_Brief_: Among the entries below, only the lines starting at the one with "second successful return" and ending at the one with "bpf_get_current_pid_tgid k2 = id ->", both included, are to be printed exactly.

_Record excerpts_:
(** X11. The [SSL_read_ex] return handler does not consume its pending
    record (its final delete addresses [active_ssl_read_args_map]): a
    second successful return on the same thread, with no entry in
    between, publishes a second record materialized from the same
    captured pointers. *)
Theorem read_ex_record_is_replayed (TRACE_PID : Z) (k1 k2 : kernel)
    (ctx1 ctx2 : pt_regs) (s : bpf_state) (_buf : buffer) :
  let id := bpf_get_current_pid_tgid k1 in
  pid_of k1 = TRACE_PID ->
  bpf_get_current_pid_tgid k2 = id ->
  active_ssl_readex_buf_len_map s !! id = Some _buf ->
  to_int (PT_REGS_RC ctx1) <> 0 ->
  to_int (PT_REGS_RC ctx2) <> 0 ->
  let s1 := probe_ret_SSL_read_ex TRACE_PID k1 ctx1 s in
  let s2 := probe_ret_SSL_read_ex TRACE_PID k2 ctx2 s1 in
  active_ssl_readex_buf_len_map s2 !! id = Some _buf /\
  tls_events s2 =
  tls_events s ++
    [materialized k1 id kSSLRead (content _buf)
       (to_int (load_size_t (user_mem k1) (len _buf))) (event_slot k1 s);
     materialized k2 id kSSLRead (content _buf)
       (to_int (load_size_t (user_mem k2) (len _buf))) (event_slot k2 s1)].
Proof.
  cbv zeta. intros Hpid Hid Hpending Hok1 Hok2.
  assert (Hpid2 : pid_of k2 = TRACE_PID) by (unfold pid_of in *; now rewrite Hid).
  split; [now rewrite !probe_ret_SSL_read_ex_keeps_own_map|].
  change (probe_ret_SSL_read_ex TRACE_PID) with (handler TRACE_PID Ret_SSL_read_ex).
  rewrite !handler_target_events by assumption.
  cbn [published_by handler]. rewrite probe_ret_SSL_read_ex_keeps_own_map.
  rewrite Hid, Hpending.
  destruct (Z.eqb_spec (to_int (PT_REGS_RC ctx1)) 0); [contradiction|].
  destruct (Z.eqb_spec (to_int (PT_REGS_RC ctx2)) 0); [contradiction|].
  now rewrite <- app_assoc.
Qed.

Lemma read_ex_record_is_replayed_witness :
  let s0 := probe_entry_SSL_read_ex Scenario.target Scenario.on_A
              (Scenario.at_entry Scenario.buf_A Scenario.readbytes_ptr) init_state in
  pid_of Scenario.on_A = Scenario.target /\
  active_ssl_readex_buf_len_map s0 !! bpf_get_current_pid_tgid Scenario.on_A =
    Some (mk_buffer Scenario.buf_A Scenario.readbytes_ptr) /\
  to_int (PT_REGS_RC (Scenario.at_return 1)) <> 0 /\
  length
    (tls_events
       (probe_ret_SSL_read_ex Scenario.target Scenario.on_A (Scenario.at_return 1)
          (probe_ret_SSL_read_ex Scenario.target Scenario.on_A (Scenario.at_return 1)
             s0))) = 2%nat.
Proof.
  intros s0.
  assert (Hpid : pid_of Scenario.on_A = Scenario.target) by reflexivity.
  assert (Hpending : active_ssl_readex_buf_len_map s0
                       !! bpf_get_current_pid_tgid Scenario.on_A =
                     Some (mk_buffer Scenario.buf_A Scenario.readbytes_ptr))
    by (vm_compute; reflexivity).
  assert (Hok : to_int (PT_REGS_RC (Scenario.at_return 1)) <> 0)
    by (vm_compute; discriminate).
  split; [exact Hpid|]. split; [exact Hpending|]. split; [exact Hok|].
  rewrite (proj2 (read_ex_record_is_replayed Scenario.target Scenario.on_A Scenario.on_A
                    (Scenario.at_return 1) (Scenario.at_return 1) s0 _
                    Hpid eq_refl Hpending Hok Hok)).
  reflexivity.
Defined.

(** ** Boundary lengths *)

(** X12. A return value of 0 is not a failure for [process_SSL_data]: it
    publishes one record with [data_len] 0, and since nothing is
    copied, the whole payload of that record is what the scratch slot
    held before, whatever the buffer pointer is. *)
Theorem zero_length_publishes_empty_record (k : kernel) (ctx : pt_regs) (id : Z)
    (ty : ssl_data_event_type) (buf : Z) (s : bpf_state) :
  to_int (PT_REGS_RC ctx) = 0 ->
  exists e,
    tls_events (process_SSL_data k ctx id ty buf s) = tls_events s ++ [e] /\
    type e = ty /\
    data_len e = 0 /\
    data e = data (event_slot k s).
Proof.
  intros Hz. eexists. split; [apply process_SSL_data_events; lia|].
  rewrite Hz. repeat split.
Qed.

Lemma zero_length_publishes_empty_record_witness :
  to_int (PT_REGS_RC (Scenario.at_return 0)) = 0 /\
  exists e,
    tls_events (process_SSL_data Scenario.on_A (Scenario.at_return 0) Scenario.thread_A
                  kSSLRead Scenario.buf_A init_state) = tls_events init_state ++ [e] /\
    type e = kSSLRead /\ data_len e = 0 /\
    data e = data (event_slot Scenario.on_A init_state).
Proof.
  assert (H : to_int (PT_REGS_RC (Scenario.at_return 0)) = 0) by reflexivity.
  split; [exact H|].
  exact (zero_length_publishes_empty_record Scenario.on_A (Scenario.at_return 0)
           Scenario.thread_A kSSLRead Scenario.buf_A init_state H).
Defined.

Lemma to_int_low_half v : v mod 2 ^ 32 < 2 ^ 31 -> to_int v = v mod 2 ^ 32.
Proof.
  intros Hlow. unfold to_int.
  pose proof (Z.mod_pos_bound v (2 ^ 32) ltac:(lia)) as Hr.
  rewrite <- (Zplus_mod_idemp_l v), Z.mod_small by lia. lia.
Qed.

Lemma to_int_high_half v : 2 ^ 31 <= v mod 2 ^ 32 -> to_int v = v mod 2 ^ 32 - 2 ^ 32.
Proof.
  intros Hhigh. unfold to_int.
  pose proof (Z.mod_pos_bound v (2 ^ 32) ltac:(lia)) as Hr.
  rewrite <- (Zplus_mod_idemp_l v).
  replace (v mod 2 ^ 32 + 2 ^ 31) with ((v mod 2 ^ 32 - 2 ^ 31) + 1 * 2 ^ 32) by lia.
  rewrite Z.mod_add, Z.mod_small by lia. lia.
Qed.

Lemma clamp_high_half v :
  2 ^ 31 <= v mod 2 ^ 32 -> clamp MAX_DATA_SIZE (to_int v) = v mod MAX_DATA_SIZE.
Proof.
  intros Hhigh. rewrite to_int_high_half by assumption.
  pose proof (Z.mod_pos_bound v (2 ^ 32) ltac:(lia)) as Hr.
  unfold clamp. destruct (Z.ltb_spec (v mod 2 ^ 32 - 2 ^ 32) MAX_DATA_SIZE);
    [|unfold MAX_DATA_SIZE in *; lia].
  unfold MAX_DATA_SIZE. change (4096 - 1) with (Z.ones 12).
  rewrite Z.land_ones by lia. change (2 ^ 12) with 4096.
  replace (v mod 2 ^ 32 - 2 ^ 32) with (v mod 2 ^ 32 + (- 1048576) * 4096) by lia.
  rewrite Z.mod_add by lia.
  apply Z.mod_mod_divide. exists 1048576. reflexivity.
Qed.

(** X13. [process_SSL_ex_data] converts the [size_t] pointee of the
    length pointer to [int], so only its low 32 bits count: when they
    are below 2^31 the published [data_len] is their minimum with
    [MAX_DATA_SIZE]; when bit 31 is set the value is negative as an
    [int] and the mask makes [data_len] the pointee modulo
    [MAX_DATA_SIZE], not [MAX_DATA_SIZE]. *)
Theorem read_ex_length_low_bits (k : kernel) (ctx : pt_regs) (id : Z)
    (ty : ssl_data_event_type) (_buf : buffer) (s : bpf_state) :
  to_int (PT_REGS_RC ctx) <> 0 ->
  let v := load_size_t (user_mem k) (len _buf) in
  exists e,
    tls_events (process_SSL_ex_data k ctx id ty _buf s) = tls_events s ++ [e] /\
    (v mod 2 ^ 32 < 2 ^ 31 -> data_len e = Z.min (v mod 2 ^ 32) MAX_DATA_SIZE) /\
    (2 ^ 31 <= v mod 2 ^ 32 -> data_len e = v mod MAX_DATA_SIZE).
Proof.
  intros Hnz v. eexists. split; [now apply process_SSL_ex_data_events|].
  cbn [data_len materialized]. fold v. split.
  - intros Hlow. rewrite to_int_low_half by assumption.
    apply clamp_MAX_min. apply Z.mod_pos_bound. lia.
  - apply clamp_high_half.
Qed.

_Exercise solution_:
    second successful return on the same thread, with no entry in
    between, publishes a second record materialized from the same
    captured pointers. *)
Theorem read_ex_record_is_replayed (TRACE_PID : Z) (k1 k2 : kernel)
    (ctx1 ctx2 : pt_regs) (s : bpf_state) (_buf : buffer) :
  let id := bpf_get_current_pid_tgid k1 in
  pid_of k1 = TRACE_PID ->
  bpf_get_current_pid_tgid k2 = id ->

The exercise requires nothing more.